> [Entries supplied]:
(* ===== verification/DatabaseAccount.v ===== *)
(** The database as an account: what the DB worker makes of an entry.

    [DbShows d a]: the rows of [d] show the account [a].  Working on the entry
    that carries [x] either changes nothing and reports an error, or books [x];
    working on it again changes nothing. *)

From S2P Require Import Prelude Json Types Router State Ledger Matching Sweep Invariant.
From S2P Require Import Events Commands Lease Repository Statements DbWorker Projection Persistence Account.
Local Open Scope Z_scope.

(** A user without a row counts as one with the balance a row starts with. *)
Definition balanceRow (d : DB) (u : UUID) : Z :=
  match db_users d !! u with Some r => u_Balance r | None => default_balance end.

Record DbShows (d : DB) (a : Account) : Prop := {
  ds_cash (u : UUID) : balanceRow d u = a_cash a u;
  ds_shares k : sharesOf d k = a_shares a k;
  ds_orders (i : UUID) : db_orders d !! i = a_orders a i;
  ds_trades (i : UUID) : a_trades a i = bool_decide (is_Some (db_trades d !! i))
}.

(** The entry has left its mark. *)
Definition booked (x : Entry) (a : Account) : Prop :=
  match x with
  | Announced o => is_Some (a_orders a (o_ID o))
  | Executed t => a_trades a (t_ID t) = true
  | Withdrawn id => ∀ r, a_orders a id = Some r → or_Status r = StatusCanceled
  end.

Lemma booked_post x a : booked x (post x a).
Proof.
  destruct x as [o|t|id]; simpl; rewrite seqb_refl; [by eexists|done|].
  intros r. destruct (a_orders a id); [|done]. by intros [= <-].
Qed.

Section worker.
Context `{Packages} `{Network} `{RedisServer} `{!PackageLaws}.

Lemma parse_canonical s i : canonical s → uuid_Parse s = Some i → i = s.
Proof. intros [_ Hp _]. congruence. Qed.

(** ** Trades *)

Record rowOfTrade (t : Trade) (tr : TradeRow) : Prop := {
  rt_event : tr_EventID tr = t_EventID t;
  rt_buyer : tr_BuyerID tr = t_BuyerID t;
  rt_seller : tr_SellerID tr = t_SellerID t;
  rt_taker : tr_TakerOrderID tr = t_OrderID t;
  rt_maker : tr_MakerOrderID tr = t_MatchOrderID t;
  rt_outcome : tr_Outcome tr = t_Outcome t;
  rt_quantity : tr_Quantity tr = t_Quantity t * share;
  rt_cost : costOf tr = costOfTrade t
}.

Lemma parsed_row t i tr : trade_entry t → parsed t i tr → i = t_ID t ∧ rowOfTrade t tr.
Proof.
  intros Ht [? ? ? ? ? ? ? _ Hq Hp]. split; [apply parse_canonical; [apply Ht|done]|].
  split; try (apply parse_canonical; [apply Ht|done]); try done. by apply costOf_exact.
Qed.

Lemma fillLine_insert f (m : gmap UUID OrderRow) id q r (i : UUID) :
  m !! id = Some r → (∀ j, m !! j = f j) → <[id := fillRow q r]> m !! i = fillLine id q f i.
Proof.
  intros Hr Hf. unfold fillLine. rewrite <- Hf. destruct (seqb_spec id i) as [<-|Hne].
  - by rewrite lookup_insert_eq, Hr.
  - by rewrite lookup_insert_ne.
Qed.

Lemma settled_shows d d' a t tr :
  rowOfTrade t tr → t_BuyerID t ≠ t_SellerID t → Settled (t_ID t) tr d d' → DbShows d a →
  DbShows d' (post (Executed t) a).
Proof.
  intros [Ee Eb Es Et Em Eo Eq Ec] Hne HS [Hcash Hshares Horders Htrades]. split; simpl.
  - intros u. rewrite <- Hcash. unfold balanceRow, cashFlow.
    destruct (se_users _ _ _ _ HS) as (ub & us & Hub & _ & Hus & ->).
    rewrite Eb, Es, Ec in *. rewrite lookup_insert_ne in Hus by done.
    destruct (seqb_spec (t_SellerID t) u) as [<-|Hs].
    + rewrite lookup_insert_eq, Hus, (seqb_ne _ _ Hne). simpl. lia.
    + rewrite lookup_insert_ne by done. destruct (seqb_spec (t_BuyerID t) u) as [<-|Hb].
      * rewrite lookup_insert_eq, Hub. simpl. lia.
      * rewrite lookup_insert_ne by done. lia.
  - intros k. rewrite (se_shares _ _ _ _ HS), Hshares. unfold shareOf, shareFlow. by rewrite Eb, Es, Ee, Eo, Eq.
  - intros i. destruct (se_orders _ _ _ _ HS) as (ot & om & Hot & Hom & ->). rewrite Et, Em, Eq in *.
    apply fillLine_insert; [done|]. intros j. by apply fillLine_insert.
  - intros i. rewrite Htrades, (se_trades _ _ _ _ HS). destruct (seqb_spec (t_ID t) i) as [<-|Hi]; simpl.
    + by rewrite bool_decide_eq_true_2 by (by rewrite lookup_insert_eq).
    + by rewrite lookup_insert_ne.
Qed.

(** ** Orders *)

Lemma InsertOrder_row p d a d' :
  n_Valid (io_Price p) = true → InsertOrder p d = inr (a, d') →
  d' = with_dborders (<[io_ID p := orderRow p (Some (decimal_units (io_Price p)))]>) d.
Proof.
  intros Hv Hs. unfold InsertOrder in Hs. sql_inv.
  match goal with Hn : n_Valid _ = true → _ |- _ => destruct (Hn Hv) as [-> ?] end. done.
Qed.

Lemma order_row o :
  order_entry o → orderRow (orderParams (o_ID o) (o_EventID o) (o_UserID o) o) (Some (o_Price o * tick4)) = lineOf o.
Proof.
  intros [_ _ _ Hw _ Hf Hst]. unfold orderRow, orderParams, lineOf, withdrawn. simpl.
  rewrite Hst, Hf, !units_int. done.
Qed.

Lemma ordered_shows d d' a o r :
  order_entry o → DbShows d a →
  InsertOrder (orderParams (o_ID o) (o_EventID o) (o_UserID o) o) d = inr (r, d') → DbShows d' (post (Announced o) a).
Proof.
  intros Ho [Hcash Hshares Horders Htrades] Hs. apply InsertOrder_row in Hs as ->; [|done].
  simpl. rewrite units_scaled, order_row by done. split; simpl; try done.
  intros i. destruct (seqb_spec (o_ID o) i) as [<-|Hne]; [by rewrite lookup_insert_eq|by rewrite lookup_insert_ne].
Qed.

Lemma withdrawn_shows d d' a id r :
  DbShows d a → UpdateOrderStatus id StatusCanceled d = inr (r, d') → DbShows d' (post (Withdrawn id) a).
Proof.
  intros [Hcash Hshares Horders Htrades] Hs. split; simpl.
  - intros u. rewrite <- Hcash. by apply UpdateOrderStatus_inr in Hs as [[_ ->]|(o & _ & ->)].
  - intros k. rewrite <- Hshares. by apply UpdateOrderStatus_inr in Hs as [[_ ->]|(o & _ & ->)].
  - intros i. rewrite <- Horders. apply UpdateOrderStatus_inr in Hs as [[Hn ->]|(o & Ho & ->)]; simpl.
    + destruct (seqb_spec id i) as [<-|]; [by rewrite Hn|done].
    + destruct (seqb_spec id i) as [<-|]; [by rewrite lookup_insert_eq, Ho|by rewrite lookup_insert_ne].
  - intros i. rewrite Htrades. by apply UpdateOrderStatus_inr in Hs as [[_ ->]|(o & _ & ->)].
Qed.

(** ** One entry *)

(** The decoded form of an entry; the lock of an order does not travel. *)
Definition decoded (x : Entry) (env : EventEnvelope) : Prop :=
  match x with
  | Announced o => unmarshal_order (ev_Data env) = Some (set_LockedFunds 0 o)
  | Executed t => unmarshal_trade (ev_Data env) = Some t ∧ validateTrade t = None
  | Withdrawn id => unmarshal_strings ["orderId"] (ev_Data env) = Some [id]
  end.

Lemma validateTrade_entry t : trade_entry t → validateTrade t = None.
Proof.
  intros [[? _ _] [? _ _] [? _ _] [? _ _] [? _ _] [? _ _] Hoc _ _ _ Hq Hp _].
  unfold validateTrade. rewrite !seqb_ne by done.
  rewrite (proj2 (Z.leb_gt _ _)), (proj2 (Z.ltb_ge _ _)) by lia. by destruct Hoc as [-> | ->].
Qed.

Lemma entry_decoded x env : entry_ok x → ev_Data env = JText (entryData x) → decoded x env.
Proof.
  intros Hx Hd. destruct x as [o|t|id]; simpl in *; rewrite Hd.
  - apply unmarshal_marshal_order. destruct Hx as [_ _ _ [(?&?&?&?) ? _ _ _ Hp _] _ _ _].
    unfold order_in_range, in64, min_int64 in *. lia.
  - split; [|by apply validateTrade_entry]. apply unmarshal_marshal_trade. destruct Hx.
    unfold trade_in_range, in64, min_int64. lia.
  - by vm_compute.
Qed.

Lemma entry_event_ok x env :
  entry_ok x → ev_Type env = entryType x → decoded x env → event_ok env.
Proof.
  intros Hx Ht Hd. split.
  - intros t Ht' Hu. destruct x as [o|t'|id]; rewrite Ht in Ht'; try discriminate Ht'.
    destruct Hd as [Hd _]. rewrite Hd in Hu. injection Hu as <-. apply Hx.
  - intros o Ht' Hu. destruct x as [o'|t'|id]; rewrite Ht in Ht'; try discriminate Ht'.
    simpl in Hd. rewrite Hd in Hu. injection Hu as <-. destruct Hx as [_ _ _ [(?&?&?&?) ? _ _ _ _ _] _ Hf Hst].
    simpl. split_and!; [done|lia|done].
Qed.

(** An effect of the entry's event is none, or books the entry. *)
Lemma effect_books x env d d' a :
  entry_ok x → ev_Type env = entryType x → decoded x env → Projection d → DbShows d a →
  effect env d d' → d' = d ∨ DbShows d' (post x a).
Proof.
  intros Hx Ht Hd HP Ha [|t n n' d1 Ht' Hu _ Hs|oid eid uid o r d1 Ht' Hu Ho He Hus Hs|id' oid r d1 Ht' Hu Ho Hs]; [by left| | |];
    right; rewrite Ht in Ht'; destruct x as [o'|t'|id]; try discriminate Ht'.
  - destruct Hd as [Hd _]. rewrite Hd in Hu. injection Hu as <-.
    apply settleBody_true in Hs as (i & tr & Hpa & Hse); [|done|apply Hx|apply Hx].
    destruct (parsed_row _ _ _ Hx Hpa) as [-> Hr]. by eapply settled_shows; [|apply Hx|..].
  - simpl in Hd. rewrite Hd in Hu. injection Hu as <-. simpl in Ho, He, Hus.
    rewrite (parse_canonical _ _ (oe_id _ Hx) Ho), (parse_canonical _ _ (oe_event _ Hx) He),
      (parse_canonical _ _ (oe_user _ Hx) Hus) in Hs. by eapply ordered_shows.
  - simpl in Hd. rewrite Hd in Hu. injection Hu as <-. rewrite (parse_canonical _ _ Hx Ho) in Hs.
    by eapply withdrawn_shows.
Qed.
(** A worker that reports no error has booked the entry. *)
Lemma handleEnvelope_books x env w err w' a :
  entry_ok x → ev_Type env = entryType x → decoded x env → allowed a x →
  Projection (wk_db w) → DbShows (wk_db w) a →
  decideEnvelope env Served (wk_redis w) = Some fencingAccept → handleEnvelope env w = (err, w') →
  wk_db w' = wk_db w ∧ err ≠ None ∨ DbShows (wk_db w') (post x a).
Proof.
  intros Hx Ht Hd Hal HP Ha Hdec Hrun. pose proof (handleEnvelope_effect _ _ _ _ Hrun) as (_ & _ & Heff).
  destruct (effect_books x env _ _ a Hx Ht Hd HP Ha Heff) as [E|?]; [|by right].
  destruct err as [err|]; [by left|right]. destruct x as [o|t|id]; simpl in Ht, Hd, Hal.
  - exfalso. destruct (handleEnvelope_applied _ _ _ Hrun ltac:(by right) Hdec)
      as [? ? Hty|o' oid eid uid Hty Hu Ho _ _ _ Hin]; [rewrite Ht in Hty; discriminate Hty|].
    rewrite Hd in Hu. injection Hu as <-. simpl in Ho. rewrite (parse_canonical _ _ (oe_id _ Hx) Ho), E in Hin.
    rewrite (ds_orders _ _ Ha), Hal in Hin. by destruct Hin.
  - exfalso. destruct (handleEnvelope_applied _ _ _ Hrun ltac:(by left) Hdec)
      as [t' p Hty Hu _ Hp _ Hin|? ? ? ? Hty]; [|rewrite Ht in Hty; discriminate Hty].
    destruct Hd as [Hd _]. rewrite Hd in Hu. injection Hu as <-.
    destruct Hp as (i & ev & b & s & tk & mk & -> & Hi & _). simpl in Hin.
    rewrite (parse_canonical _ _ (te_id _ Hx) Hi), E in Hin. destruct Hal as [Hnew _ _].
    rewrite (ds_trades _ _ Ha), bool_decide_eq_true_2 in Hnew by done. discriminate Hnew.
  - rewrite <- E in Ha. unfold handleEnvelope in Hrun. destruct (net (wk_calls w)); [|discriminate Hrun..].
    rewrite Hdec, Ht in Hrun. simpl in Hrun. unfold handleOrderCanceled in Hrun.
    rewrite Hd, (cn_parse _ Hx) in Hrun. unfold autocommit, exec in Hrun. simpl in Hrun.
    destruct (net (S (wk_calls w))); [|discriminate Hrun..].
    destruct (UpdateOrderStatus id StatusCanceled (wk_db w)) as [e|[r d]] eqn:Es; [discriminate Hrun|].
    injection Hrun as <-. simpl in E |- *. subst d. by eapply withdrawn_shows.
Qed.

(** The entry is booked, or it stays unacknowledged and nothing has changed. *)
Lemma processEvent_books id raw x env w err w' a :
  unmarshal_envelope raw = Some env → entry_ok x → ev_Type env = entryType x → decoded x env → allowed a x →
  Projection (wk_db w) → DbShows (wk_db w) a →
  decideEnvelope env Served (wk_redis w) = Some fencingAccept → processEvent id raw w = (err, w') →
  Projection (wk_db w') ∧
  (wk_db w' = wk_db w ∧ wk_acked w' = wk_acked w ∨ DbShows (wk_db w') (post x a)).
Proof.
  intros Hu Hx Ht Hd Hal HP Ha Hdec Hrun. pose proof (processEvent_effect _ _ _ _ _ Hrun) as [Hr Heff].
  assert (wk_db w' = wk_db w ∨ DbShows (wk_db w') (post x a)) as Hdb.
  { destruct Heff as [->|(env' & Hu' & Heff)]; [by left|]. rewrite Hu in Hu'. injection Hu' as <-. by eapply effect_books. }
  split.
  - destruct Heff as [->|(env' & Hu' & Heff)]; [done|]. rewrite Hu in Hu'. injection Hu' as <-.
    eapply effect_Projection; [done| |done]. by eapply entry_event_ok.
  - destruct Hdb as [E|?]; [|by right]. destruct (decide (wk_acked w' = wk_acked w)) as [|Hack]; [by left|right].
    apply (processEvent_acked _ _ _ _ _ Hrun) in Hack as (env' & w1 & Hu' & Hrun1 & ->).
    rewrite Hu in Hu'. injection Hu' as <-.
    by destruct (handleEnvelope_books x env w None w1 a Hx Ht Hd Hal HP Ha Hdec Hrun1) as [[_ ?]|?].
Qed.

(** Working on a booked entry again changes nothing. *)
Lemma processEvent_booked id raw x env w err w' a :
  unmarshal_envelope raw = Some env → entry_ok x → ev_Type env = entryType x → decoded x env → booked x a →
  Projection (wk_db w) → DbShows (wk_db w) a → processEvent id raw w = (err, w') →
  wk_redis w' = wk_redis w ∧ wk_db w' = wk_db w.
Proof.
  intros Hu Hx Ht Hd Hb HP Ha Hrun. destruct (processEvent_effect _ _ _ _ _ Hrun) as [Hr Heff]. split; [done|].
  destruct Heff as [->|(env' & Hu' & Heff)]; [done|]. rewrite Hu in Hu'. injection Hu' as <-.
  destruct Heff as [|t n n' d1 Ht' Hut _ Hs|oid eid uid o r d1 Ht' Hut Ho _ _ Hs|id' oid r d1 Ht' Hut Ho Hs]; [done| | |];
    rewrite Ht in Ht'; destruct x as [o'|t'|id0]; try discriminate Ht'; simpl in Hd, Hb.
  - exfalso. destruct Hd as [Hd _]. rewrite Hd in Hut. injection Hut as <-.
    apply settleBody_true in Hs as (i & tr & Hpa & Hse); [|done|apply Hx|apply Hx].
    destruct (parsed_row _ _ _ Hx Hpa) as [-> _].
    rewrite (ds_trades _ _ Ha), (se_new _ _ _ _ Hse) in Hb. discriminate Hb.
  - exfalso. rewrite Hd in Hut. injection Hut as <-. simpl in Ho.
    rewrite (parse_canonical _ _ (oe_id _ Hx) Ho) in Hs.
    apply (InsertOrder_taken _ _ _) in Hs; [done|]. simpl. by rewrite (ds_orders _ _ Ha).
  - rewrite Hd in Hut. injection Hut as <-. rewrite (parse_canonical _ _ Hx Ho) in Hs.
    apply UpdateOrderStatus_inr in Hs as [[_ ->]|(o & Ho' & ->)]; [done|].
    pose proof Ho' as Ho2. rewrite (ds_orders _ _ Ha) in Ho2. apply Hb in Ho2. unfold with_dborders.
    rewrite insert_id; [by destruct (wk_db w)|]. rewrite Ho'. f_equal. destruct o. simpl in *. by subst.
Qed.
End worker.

> [About this exercise]: Among the lines above, find the ones containing "pose" and copy them.

> [Result of this task]:
  intros Hx Ht Hd Hal HP Ha Hdec Hrun. pose proof (handleEnvelope_effect _ _ _ _ Hrun) as (_ & _ & Heff).
  intros Hu Hx Ht Hd Hal HP Ha Hdec Hrun. pose proof (processEvent_effect _ _ _ _ _ Hrun) as [Hr Heff].
    pose proof Ho' as Ho2. rewrite (ds_orders _ _ Ha) in Ho2. apply Hb in Ho2. unfold with_dborders.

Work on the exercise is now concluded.